**Work instruction**
From the entries that follow, reproduce exactly and only the lines from the line with "Declare Scope se_scope." to the line with "Review.showAnswer := Review.showAnswer", endpoints included.

**Provided records**
(** * ITU-R P.837 (itur/models/itu837.py): shallow embedding and claims

    Numbers.  numpy float64 values are modelled by [xr]: a real number
    ([Fin]), the two infinities and NaN.  The special values follow IEEE 754
    (division of a non-zero number by zero gives an infinity, [0/0], [inf-inf]
    and [0*inf] give NaN, [exp(-inf) = 0], [log 0 = -inf], comparisons with NaN
    are false).  Finite arithmetic is exact real arithmetic: rounding,
    overflow and the sign of zero are not modelled (zeros are [+0]).

    Arrays.  A numpy array is its shape and its flat (C-order) data.  Every
    array of the model methods has the shape of [lat], so broadcasting is
    modelled only for equal shapes and for a scalar operand.

    Effects.  The model methods run in a state and error monad: the state
    records the calls to the ufuncs [np.exp], [np.log] and [np.sqrt] with their
    argument arrays, errors are Python exceptions. *)

From Stdlib Require Import PrimFloat.
From Stdlib Require FloatOps SpecFloat.
From Stdlib Require Import Reals Lra Lia Psatz String Ascii ZArith NArith Bool List.
Import ListNotations.
Open Scope R_scope.

(** ** Numbers *)

Inductive xr : Type :=
| Fin (r : R)
| PInf
| NInf
| NaN.

(** Three-way sign of a real. *)
Definition sign3 (r : R) : comparison :=
  match total_order_T r 0 with
  | inleft (left _) => Lt
  | inleft (right _) => Eq
  | inright _ => Gt
  end.

Definition xneg (x : xr) : xr :=
  match x with
  | Fin a => Fin (- a)
  | PInf => NInf
  | NInf => PInf
  | NaN => NaN
  end.

Definition xadd (x y : xr) : xr :=
  match x, y with
  | NaN, _ | _, NaN => NaN
  | PInf, NInf | NInf, PInf => NaN
  | PInf, _ | _, PInf => PInf
  | NInf, _ | _, NInf => NInf
  | Fin a, Fin b => Fin (a + b)
  end.

Definition xsub (x y : xr) : xr := xadd x (xneg y).

(** An infinity multiplied by a finite [b]. *)
Definition inf_times (pos : bool) (b : R) : xr :=
  match sign3 b with
  | Eq => NaN
  | Gt => if pos then PInf else NInf
  | Lt => if pos then NInf else PInf
  end.

Definition xmul (x y : xr) : xr :=
  match x, y with
  | NaN, _ | _, NaN => NaN
  | PInf, PInf | NInf, NInf => PInf
  | PInf, NInf | NInf, PInf => NInf
  | PInf, Fin b | Fin b, PInf => inf_times true b
  | NInf, Fin b | Fin b, NInf => inf_times false b
  | Fin a, Fin b => Fin (a * b)
  end.

(** An infinity divided by a finite [b]; [b = 0] is [+0]. *)
Definition inf_div (pos : bool) (b : R) : xr :=
  match sign3 b with
  | Lt => if pos then NInf else PInf
  | _ => if pos then PInf else NInf
  end.

Definition xdiv (x y : xr) : xr :=
  match x, y with
  | NaN, _ | _, NaN => NaN
  | (PInf | NInf), (PInf | NInf) => NaN
  | Fin _, (PInf | NInf) => Fin 0
  | PInf, Fin b => inf_div true b
  | NInf, Fin b => inf_div false b
  | Fin a, Fin b =>
      match sign3 b with
      | Eq => match sign3 a with
              | Gt => PInf
              | Lt => NInf
              | Eq => NaN
              end
      | _ => Fin (a / b)
      end
  end.

(** [np.exp] *)
Definition xexp (x : xr) : xr :=
  match x with
  | Fin a => Fin (exp a)
  | PInf => PInf
  | NInf => Fin 0
  | NaN => NaN
  end.

(** [np.log] *)
Definition xlog (x : xr) : xr :=
  match x with
  | Fin a => match sign3 a with
             | Gt => Fin (ln a)
             | Eq => NInf
             | Lt => NaN
             end
  | PInf => PInf
  | NInf | NaN => NaN
  end.

(** [np.sqrt] *)
Definition xsqrt (x : xr) : xr :=
  match x with
  | Fin a => match sign3 a with
             | Lt => NaN
             | _ => Fin (sqrt a)
             end
  | PInf => PInf
  | NInf | NaN => NaN
  end.

(** [x > y]: false as soon as one side is NaN. *)
Definition xgt (x y : xr) : bool :=
  match x, y with
  | NaN, _ | _, NaN => false
  | PInf, PInf | NInf, NInf => false
  | PInf, _ => true
  | _, PInf => false
  | NInf, _ => false
  | _, NInf => true
  | Fin a, Fin b => match sign3 (a - b) with Gt => true | _ => false end
  end.

(** [x <= y]: false as soon as one side is NaN. *)
Definition xle (x y : xr) : bool :=
  match x, y with
  | NaN, _ | _, NaN => false
  | _, _ => negb (xgt x y)
  end.

(** [np.isnan] *)
Definition xisnan (x : xr) : bool :=
  match x with NaN => true | _ => false end.

(** The float literals of the source. *)
Definition zero : xr := Fin 0.
Definition one : xr := Fin 1.

(** ** Python exceptions *)

Inductive exn : Type :=
| ValueError (msg : string)
| NameError (name : string).

(** ** A state and error monad *)

Definition SE (S A : Type) : Type := S -> (exn + A) * S.

Definition ret {S A} (a : A) : SE S A := fun s => (inr a, s).

Definition raise {S A} (e : exn) : SE S A := fun s => (inl e, s).

Definition bind {S A B} (m : SE S A) (k : A -> SE S B) : SE S B :=
  fun s => match m s with
           | (inl e, s') => (inl e, s')
           | (inr a, s') => k a s'
           end.

Declare Scope se_scope.
Notation "x <- m ;; k" := (bind m (fun x => k))
  (at level 61, m at next level, right associativity) : se_scope.
Open Scope se_scope.
(** X11: a review in which no item is rated "again" rates every remaining
    item of the queue once, in order, and closes with the rating of the last
    one, the queue unchanged. *)
Theorem rateQueue_without_again ratings r :
  Forall (fun rating => rating <> again) ratings ->
  ratings <> [] ->
  Review.currentIndex r + length ratings = length (Review.sessionQuestions r) ->
  exists r',
    Review.rateQueue ratings r = Some (zip (remainingIds r) ratings, r', true) /\
    Review.sessionQuestions r' = Review.sessionQuestions r /\
    S (Review.currentIndex r') = length (Review.sessionQuestions r).
Proof.
  revert r. induction ratings as [|rating ratings IH]; intros r Hall Hne Hlen; [done|].
  apply Forall_cons in Hall as [Hrating Hall]. cbn [length] in Hlen.
  destruct (Review.sessionQuestions r !! Review.currentIndex r) as [item|] eqn:Hitem;
    [|apply lookup_ge_None in Hitem; lia].
  assert (Hids : remainingIds r =
                 App.itemId item ::
                 (App.itemId <$> drop (S (Review.currentIndex r)) (Review.sessionQuestions r))).
  { unfold remainingIds. by rewrite (drop_S _ _ _ Hitem). }
  cbn [Review.rateQueue]. rewrite (handleRate_success _ _ _ Hrating Hitem).
  case_decide as Hlast; cbn [Review.closed Review.review Review.onRate].
  - assert (ratings = []) as -> by (destruct ratings; [done|cbn in Hlen; lia]).
    exists {| Review.currentIndex := Review.currentIndex r;
              Review.showAnswer := Review.showAnswer r;
              Review.sessionQuestions := Review.sessionQuestions r |}.
    split; [|split; [reflexivity|exact Hlast]].
    rewrite Hids. cbn [zip zip_with].
    by destruct (App.itemId <$> drop (S (Review.currentIndex r)) (Review.sessionQuestions r)).
  - destruct ratings as [|rating' ratings]; [cbn in Hlen; lia|].
    destruct (IH {| Review.currentIndex := Review.currentIndex r + 1;
                    Review.showAnswer := false;
                    Review.sessionQuestions := Review.sessionQuestions r |})
      as (r' & Hrun & Hqueue & Hindex); [done|done|cbn in *; lia|].
    rewrite Hrun. exists r'. split; [|split; [exact Hqueue|exact Hindex]].
    rewrite Hids. unfold remainingIds. cbn [Review.currentIndex Review.sessionQuestions zip zip_with].
    by rewrite Nat.add_1_r.
Qed.
Definition example_cfg : drivers.TaskConfig :=
  {| drivers.ID := "alloc-123/web";
     drivers.Name := "web";
     drivers.AllocID := "123";
     drivers.Env := [("PORT", "8080")];
     drivers.resources := {| drivers.MemoryMB := 256; drivers.CPUShares := 512 |};
     drivers.Mounts := [];
     drivers.Devices := [];
     drivers.taskDir := {| drivers.Dir := "/alloc/123/web";
                           drivers.LocalDir := "/alloc/123/web/local";
                           drivers.SharedAllocDir := "/alloc/123/alloc";
                           drivers.SecretsDir := "/alloc/123/web/secrets" |} |}.

Definition example_taskConfig (verbosity logLevel networkMode : string)
    (volumes : list string) : TaskConfig.t :=
  {| TaskConfig.Template := "/usr/share/lxc/templates/lxc-busybox";
     TaskConfig.Distro := "";
     TaskConfig.Release := "";
     TaskConfig.Arch := "";
     TaskConfig.ImageVariant := "";
     TaskConfig.ImageServer := "";
     TaskConfig.GPGKeyID := "";
     TaskConfig.GPGKeyServer := "";
     TaskConfig.DisableGPGValidation := false;
     TaskConfig.FlushCache := false;
     TaskConfig.ForceCache := false;
     TaskConfig.TemplateArgs := [];
     TaskConfig.LogLevel := logLevel;
     TaskConfig.Verbosity := verbosity;
     TaskConfig.Volumes := volumes;
     TaskConfig.NetworkMode := networkMode;
     TaskConfig.DefaultConfig := "";
     TaskConfig.Command := ["/bin/sleep"; "100"];
     TaskConfig.Environment := ["A=1"];
     TaskConfig.Cgroup := "nomad";
     TaskConfig.PortMap := [] |}.

Definition empty_world : world := {| calls := []; logs := []; tasks := ∅ |}.

Definition outcome {A} (r : res A * world) : res A * list call * list (level * string) :=
  (r.1, calls r.2, logs r.2).

(** ** Reading a run *)

(** The world [w] after the calls [cs] were made, nothing else changed. *)
Definition extend (w : world) (cs : list call) : world :=
  {| calls := calls w ++ cs; logs := logs w; tasks := tasks w |}.
(** * Cadence: entitlement sets, supertype inference, condition order,
      storage references and the interpreter's error kinds

    A shallow embedding of the parts of the Cadence checker and interpreter
    that the specification's testable properties talk about.

    - [Interpreter]   : [StorageReferenceValue] (dereference, ReferencedValue,
                        mustReferencedValue, Equal) and the error kinds of
                        interpreter/errors.go.
    - [Sema]          : [EntitlementSet] (Add, AddDisjunction, Merge,
                        Minimize, Access).
    - [Conditions]    : linearisation of inherited pre/post conditions. *)

From Stdlib Require Import ZArith List Bool Lia.
From stdpp Require Import base gmap strings list.

Local Open Scope Z_scope.
Local Open Scope string_scope.
Local Open Scope list_scope.

(* ===================================================================== *)
(** * Interpreter: storage references                                     *)
(* ===================================================================== *)

Module Interpreter.

(** A Go function either returns or panics with an error value. *)
Inductive Result (E A : Type) : Type :=
| Returned (a : A)
| Panicked (e : E).
Arguments Returned {E A} a.
Arguments Panicked {E A} e.

(** common.Address is [8]byte; it is only compared and used as a key. *)
Definition Address := N.

(** StringStorageMapKey(identifier) *)
Definition StringStorageMapKey (identifier : string) : string := identifier.

Section StorageReference.

(** Types and operations of packages that are not part of the sources at
    hand (sema.Type, Authorization, StaticType, LocationRange,
    common.PathDomain and the values other than references).  They are
    parameters of the development. *)
Context {SemaType StaticType Authorization LocationRange OtherValue PathDomain : Type}.
Context `{EqDecision PathDomain}.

**Exercise output**
Declare Scope se_scope.
Notation "x <- m ;; k" := (bind m (fun x => k))
  (at level 61, m at next level, right associativity) : se_scope.
Open Scope se_scope.
(** X11: a review in which no item is rated "again" rates every remaining
    item of the queue once, in order, and closes with the rating of the last
    one, the queue unchanged. *)
Theorem rateQueue_without_again ratings r :
  Forall (fun rating => rating <> again) ratings ->
  ratings <> [] ->
  Review.currentIndex r + length ratings = length (Review.sessionQuestions r) ->
  exists r',
    Review.rateQueue ratings r = Some (zip (remainingIds r) ratings, r', true) /\
    Review.sessionQuestions r' = Review.sessionQuestions r /\
    S (Review.currentIndex r') = length (Review.sessionQuestions r).
Proof.
  revert r. induction ratings as [|rating ratings IH]; intros r Hall Hne Hlen; [done|].
  apply Forall_cons in Hall as [Hrating Hall]. cbn [length] in Hlen.
  destruct (Review.sessionQuestions r !! Review.currentIndex r) as [item|] eqn:Hitem;
    [|apply lookup_ge_None in Hitem; lia].
  assert (Hids : remainingIds r =
                 App.itemId item ::
                 (App.itemId <$> drop (S (Review.currentIndex r)) (Review.sessionQuestions r))).
  { unfold remainingIds. by rewrite (drop_S _ _ _ Hitem). }
  cbn [Review.rateQueue]. rewrite (handleRate_success _ _ _ Hrating Hitem).
  case_decide as Hlast; cbn [Review.closed Review.review Review.onRate].
  - assert (ratings = []) as -> by (destruct ratings; [done|cbn in Hlen; lia]).
    exists {| Review.currentIndex := Review.currentIndex r;
              Review.showAnswer := Review.showAnswer r;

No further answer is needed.